Jacob Tome
Jacob Tome was an American banker, philanthropist, and politician who died as one of the richest men in the United States. He was the first millionaire of Cecil County, Maryland, and an accomplished philanthropist, giving money to colleges, churches, and schools, including establishing the Tome School.
Early life
Jacob Tome was born on August 13, 1810, in Hanover or Manheim Township in York County, Pennsylvania, to Christina and Christian Thom. At the age of 16, he worked for a farmer in York County; 15 months later, he became a superintendent of fisheries on Stony Island on the Susquehanna River. In 1830, he worked for a manufacturer of tinware in Marietta, Pennsylvania, for two years, and then became a teacher in Elizabethtown, Pennsylvania.Career
Business career
In 1833, he moved to Port Deposit, Maryland, to work at Boggs' Hotel. He moved to Philadelphia for a short time to take up bookkeeping, but returned to Port Deposit in 1834.In 1834, he and David Rinehart, a Marietta banker and lumber dealer, founded the Tome & Rinehart lumber company, which prospered and would last until 1853. In 1849, he formed a partnership with the owners of the steamboat Portsmouth and Captain Masen L. Weems to establish the Baltimore and Fredericksburg Steamboat Company. In 1855, he and John and Thomas C. Bond formed the Bond Brothers & Co. lumber company. Through Bond Brothers & Co. and his own personal accounts, he invested in timber lands in Pennsylvania, Michigan, and Wisconsin. With his nephew, J.W. Reynolds, he formed J. Tome & Co., a fertilizer and agriculture equipment company.
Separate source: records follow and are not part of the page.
Definition decode_gpu_meta_mem (opcode : Opcode.t) : option (decoder Instruction.t) :=
  match opcode with
  | Opcode.GpuSync => Some (stream ← decode_reg data; mret (Instruction.GpuSync stream))
  | Opcode.GpuMemcpy =>
      Some (dst ← decode_reg data; src ← decode_reg data; direction ← decode_u8 data;
        mret (Instruction.GpuMemcpy dst src direction))
  | Opcode.GpuAlloc =>
      Some (dst ← decode_reg data; size ← decode_reg data; device ← decode_reg data;
        mret (Instruction.GpuAlloc dst size device))
  | Opcode.GpuExtended =>
      Some (sub_op_byte ← decode_u8 data; operands ← decode_bytes data;
        mret (Instruction.GpuExtended sub_op_byte operands))
  | Opcode.MetaQuote =>
      Some (dst ← decode_reg data; bytes_const_id ← wrap 32 <$> decode_varint data;
        mret (Instruction.MetaQuote dst bytes_const_id))
  | Opcode.MetaSplice => Some (src ← decode_reg data; mret (Instruction.MetaSplice src))
  | Opcode.MetaEval =>
      Some (dst ← decode_reg data; expr ← decode_reg data; mret (Instruction.MetaEval dst expr))
  | Opcode.MetaReflect =>
      Some (dst ← decode_reg data; type_id ← wrap 32 <$> decode_varint data;
        mret (Instruction.MetaReflect dst type_id))
  | Opcode.MemExtended =>
      Some (sub_op ← decode_u8 data; operands ← decode_bytes data;
        mret (Instruction.MemExtended sub_op operands))
  | Opcode.MlExtended =>
      Some (sub_op ← decode_u8 data; operands ← decode_bytes data;
        mret (Instruction.Raw opcode (put_len operands [sub_op] ++ operands)))
  | _ => None
  end.
Lemma codec_extended sub_op operands :
  instruction_ok (Instruction.Extended sub_op operands) = true →
  codec data 1 (encode_arm (Instruction.Extended sub_op operands))
    (decode_instruction data with_capacity) (Instruction.Extended sub_op operands).
Proof.
  cbn [instruction_ok]. unfold extended_ok. intros H. unfold_encoder. flatten_writer.
  apply codec_op. change (decode_opcode data with_capacity Opcode.Extended)
    with (decode_extended data with_capacity). unfold decode_extended.
  eapply codec_next; [apply codec_byte|]. cbv beta.
  destruct (ExtendedSubOpcode.from_byte sub_op) as [kind|]; [|discriminate H].
  cbn [mbind option_bind] in H. destruct (opaque_operands kind) as [n|] eqn:E; [|discriminate H].
  assert (Hd : decode_extended_kind data with_capacity sub_op kind =
    (operands ← decode_extended_reg_operands data n; mret (Instruction.Extended sub_op operands))).
  { by destruct kind; try discriminate E; injection E as <-. }
  rewrite Hd. apply codec_registers; [done|]. by apply codec_done.
Qed.

Lemma codec_ml bytes :
  ml_ok bytes = true →
  codec data 1 (encode_arm (Instruction.Raw Opcode.MlExtended bytes))
    (decode_instruction data with_capacity) (Instruction.Raw Opcode.MlExtended bytes).
Proof.
  unfold ml_ok. destruct bytes as [|sub_op bytes]; [done|].
  destruct (decode_bytes (sub_op :: bytes) 1%nat) as [[operands| |] ?]; [|done..].
  intros [Hl E%bool_decide_eq_true_1]%andb_split. rewrite E. unfold_encoder.
  apply (codec_writer data 1 (push_op Opcode.MlExtended |> push sub_op |> put_len operands
    |> extend operands |> done_writing)).
  { intros output. unfold then_write, extend, push. rewrite !put_len_writes. by rewrite <- !(assoc_L app). }
  apply codec_op. unfold_decoder. codec_arm.
Qed.

Lemma codec_raw opcode bytes :
  instruction_ok (Instruction.Raw opcode bytes) = true →
  codec data 1 (encode_arm (Instruction.Raw opcode bytes))
    (decode_instruction data with_capacity) (Instruction.Raw opcode bytes).
Proof.
  cbn [instruction_ok]. intros H. destruct (decide (opcode = Opcode.MlExtended)) as [->|Hm];
    [by apply codec_ml|].
  assert (raw_opcode opcode && is_empty bytes = true) as [Hr Hd]%andb_split by by destruct opcode.
  clear H. destruct bytes; [|discriminate Hd].
  unfold_encoder. apply (codec_writer data 1 (push_op opcode |> done_writing)).
  { intros output. unfold then_write, extend. by rewrite app_nil_r. }
  apply codec_op. replace (decode_opcode data with_capacity opcode)
    with (mret (M:=decoder) (Instruction.Raw opcode [])); [by apply codec_done|].
  by destruct opcode; try discriminate Hr.
Qed.

(** ** The tensor carrier *)
Lemma permission_data byte operands : is_permission byte = false → decode_permission_instruction byte operands = None.
Proof.
  unfold is_permission, decode_permission_instruction.
  by destruct (TensorExtSubOpcode.from_byte byte) as [[]|].
Qed.

Lemma codec_carrier sub_op operands rest i :
  tensor_carrier sub_op = true → len_ok operands = true →
  (∀ offset, (if sub_op =? 0xFF then
      match head operands with
      | Some extended =>
          match decode_permission_instruction extended operands with
          | Some decode_operands =>
              let '(result, operand_offset) := decode_operands 1%nat in
              decoded ← returned result;
              if (operand_offset =? length operands)%nat then mret decoded
              else
                offset ← here;
                fail (InvalidInstructionEncoding (Z.of_nat offset)
                  "permission instruction has trailing operands")
          | None => mret (Instruction.TensorExtended sub_op operands)
          end
      | None => mret (Instruction.TensorExtended sub_op operands)
      end
    else mret (Instruction.TensorExtended sub_op operands)) offset = (Ok i, offset)) →
  rest = done_writing →
  codec data 1 (push_op Opcode.TensorExtended |> push sub_op |> put_len operands |> extend operands |> rest)
    (decode_instruction data with_capacity) i.
Proof.
  intros Hc Hl H ->. apply codec_op. change (decode_opcode data with_capacity Opcode.TensorExtended)
    with (decode_tensor_extended data). unfold decode_tensor_extended.
  eapply codec_next; [apply codec_byte|]. cbv beta. rewrite Hc. apply codec_bytes; [done|].
  eapply codec_ext; [|by apply (codec_done data i)]. intros offset. symmetry. apply H.
Qed.

Lemma codec_tensor_extended sub_op operands :
  instruction_ok (Instruction.TensorExtended sub_op operands) = true →
  codec data 1 (encode_arm (Instruction.TensorExtended sub_op operands))
    (decode_instruction data with_capacity) (Instruction.TensorExtended sub_op operands).
Proof.
  cbn [instruction_ok]. unfold tensor_extended_ok. intros [[Hc Hl]%andb_split Hp]%andb_split.
  unfold_encoder. flatten_writer. apply codec_carrier; [done|done| |done]. intros offset.
  destruct (sub_op =? 0xFF); [|done]. destruct operands as [|b operands]; [done|]. cbn [head].
  rewrite permission_data; [done|]. by destruct (is_permission b).
Qed.

Lemma writes_length e out : writes e out → out = e [].
Proof. intros H. by rewrite (H []). Qed.

Lemma codec_permission sub_op fields d i size :
  (∀ operands, decode_permission_instruction (TensorExtSubOpcode.to_byte sub_op) operands = Some (d operands)) →
  (∀ operands, codec operands 0 fields (d operands) i) →
  length (fields []) = size → (size ≤ 6)%nat →
  codec data 1 (encode_escaped_tensor_header sub_op size |> fields)
    (decode_instruction data with_capacity) i.
Proof.
  intros Hd Hf Hs Hz. set (operands := TensorExtSubOpcode.to_byte sub_op :: fields []).
  assert (Hw : ∀ output, fields output = output ++ fields []).
  { destruct (Hf []) as (out & W & _). intros output. by rewrite W, (writes_length _ _ W). }
  apply (codec_writer data 1 (push_op Opcode.TensorExtended |> push 0xFF |> put_len operands
    |> extend operands |> done_writing)).
  { intros output. unfold encode_escaped_tensor_header, then_write, extend, put_len, push_tensor_ext, push.
    rewrite (Hw (_ ++ _)). subst operands. cbn [length]. rewrite Hs, <- (assoc_L app). done. }
  apply codec_carrier; [by vm_compute| | |done].
  - unfold len_ok. subst operands. cbn [length]. rewrite Hs. apply Z.ltb_lt. lia.
  - intros offset. cbn [head operands]. change (0xFF =? 0xFF) with true. cbv iota.
    rewrite Hd. destruct (Hf operands) as (out & W & R & _). apply writes_length in W as ->.
    pose proof (R [TensorExtSubOpcode.to_byte sub_op] [] ltac:(by rewrite app_nil_r)) as E.
    cbn [length] in E. rewrite E. subst operands. cbn [length Nat.add]. by rewrite Nat.eqb_refl.
Qed.

Lemma reg_size_small r : (reg_size r ≤ 2)%nat.
Proof. unfold reg_size. case_match; lia. Qed.

Ltac permission :=
  cbn [instruction_ok]; intros; split_ok; unfold_encoder;
  eapply codec_permission;
    [ intros; reflexivity
    | intros; flatten_writer; codec_arm
    | unfold then_write, push; rewrite ?encode_reg_writes, ?length_app, ?reg_bytes_length; cbn [length app]; lia
    | repeat (match goal with |- context [reg_size ?r] =>
        pose proof (reg_size_small r); generalize dependent (reg_size r); intros end); lia ].

Lemma codec_permissions i :
  instruction_ok i = true →
  match i with
  | Instruction.PermissionCheckWire _ _ _ | Instruction.PermissionAssert _ _
  | Instruction.PermissionStatsRead _ _ | Instruction.PermissionStatsClear _ => true
  | _ => false
  end = true →
  codec data 1 (encode_arm i) (decode_instruction data with_capacity) i.
Proof. intros H. destruct i; try discriminate; intros _; revert H; permission. Qed.

(** ** Closures *)
Lemma codec_presence {B} (b : bool) m rest (k : bool → decoder B) x :
  codec data 0 rest (k b) x → codec data 0 (push (Z.b2z b) |> rest) (decode_presence data m ≫= k) x.
Proof.
  intros H. unfold decode_presence. apply codec_bind_assoc. eapply codec_next; [apply codec_byte|].
  by destruct b.
Qed.

Lemma codec_capture_type o :
  capture_ok o = true →
  codec data 1 (push (Z.b2z (is_some o)) |> if_some o encode_type_ref)
    (decode_capture_type data with_capacity) o.
Proof.
  intros H. unfold decode_capture_type, decode_presence.
  apply codec_bind_assoc. eapply codec_step; [apply codec_byte|]. cbv beta.
  destruct o as [t|]; cbn [is_some Z.b2z if_some].
  - apply codec_ret_bind. flatten_writer. codec_arm.
  - apply codec_ret_bind. by apply codec_done.
Qed.

(** The capture types, their count included. *)
Lemma codec_capture_types l rest (k : Z → decoder Instruction.t) (k' : list (option TypeRef) → decoder Instruction.t) x :
  (Z.of_nat (length l) <=? 0xFFFF) = true →
  forallb capture_ok l = true →
  k (Z.of_nat (length l)) =
    (times data (decode_capture_type data with_capacity) (Z.of_nat (length l)) ≫= k') →
  codec data 0 rest (k' l) x →
  codec data 0 (encode_capture_types l |> rest) (decode_varint data ≫= k) x.
Proof.
  intros Hl Ht Hk H. change (encode_capture_types l |> rest) with (put_len l |>
    for_each l (λ ty, push (Z.b2z (is_some ty)) |> if_some ty encode_type_ref) |> rest).
  eapply codec_next; [apply codec_len, Z.ltb_lt; lia|]. rewrite Hk. apply codec_times; [done| |done].
  intros o Ho. apply codec_capture_type. exact (forallb_elem _ _ _ Ht Ho).
Qed.

Lemma codec_lexical_types l (k : list TypeRef → decoder Instruction.t) x :
  (Z.of_nat (length l) <=? 0xFFFF) = true → forallb type_ok l = true →
  codec data 0 done_writing (k l) x →
  codec data 0 (when (negb (is_empty l)) (put_len l |> for_each l encode_type_ref) |> done_writing)
    (decode_lexical_types data with_capacity (negb (is_empty l)) ≫= k) x.
Proof.
  intros Hl Ht H. destruct l as [|t l']; [exact H|]. set (l := t :: l') in *. cbn [negb is_empty l when].
  flatten_writer. unfold decode_lexical_types. apply codec_bind_assoc.
  eapply codec_next; [apply codec_len, Z.ltb_lt; lia|]. cbv beta.
  rewrite (proj2 (Z.ltb_ge _ _)) by lia. apply codec_times; [done| |done].
  intros y Hy. eapply codec_type; [eassumption|]. by eapply forallb_elem.
Qed.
He served as the president of the Baltimore and Susquehanna Steamboat Company; as a director of the Conowingo Bridge Company, as a director of the Philadelphia, Wilmington and Baltimore Railroad, and as a director of the Columbia and Port Deposit Railroad. He was also a large stockholder in the Delaware Railroad Company.
Political career
He was a Union Republican and a supporter of Abraham Lincoln during the American Civil War. From 1864 to 1867, Tome represented Cecil County in the Maryland Senate. In 1865, he was elected as the chairman of the Senate finance committee. In 1871, he was nominated as the Union Republican candidate for Governor of Maryland, losing to William Pinkney Whyte.Banking career
In 1850, Tome obtained a charter for the Cecil Bank at Port Deposit. The bank quickly grew and became a national bank. In 1868, he purchased the Elkton National Bank. In 1865, he opened a bank the National Bank in Fredericksburg, Virginia, which his nephew John Creswell became president of. He owned stock in a number of Baltimore banks and a majority stake in the Citizens' National Bank of Hagerstown, Maryland.Personal life
About 1850, Tome erected a fine, substantial home and in the 1870s he remodeled the structure. This renovation in the grand Second Empire Style, greatly enlarged the mansion. It had a mansard roof and wrought iron balconies, along with a substantial tower, which housed Tome's bank and office. In 1948, fifty years after his death, the "palatial three-story granite block home," was razed to make way for a swimming pool operated by the Port Deposit Lions Club.Tome married Caroline M. Webb, an aunt of John Creswell, on December 6, 1841. Together, they had three children, but they all died in infancy. She died on February 16, 1874. He married Evalyn S. Nesbitt on October 1, 1884. Evalyn Tome was the richest woman in the state of Maryland; after his death, she married Joseph Irwin France, a Senator and U.S. presidential candidate.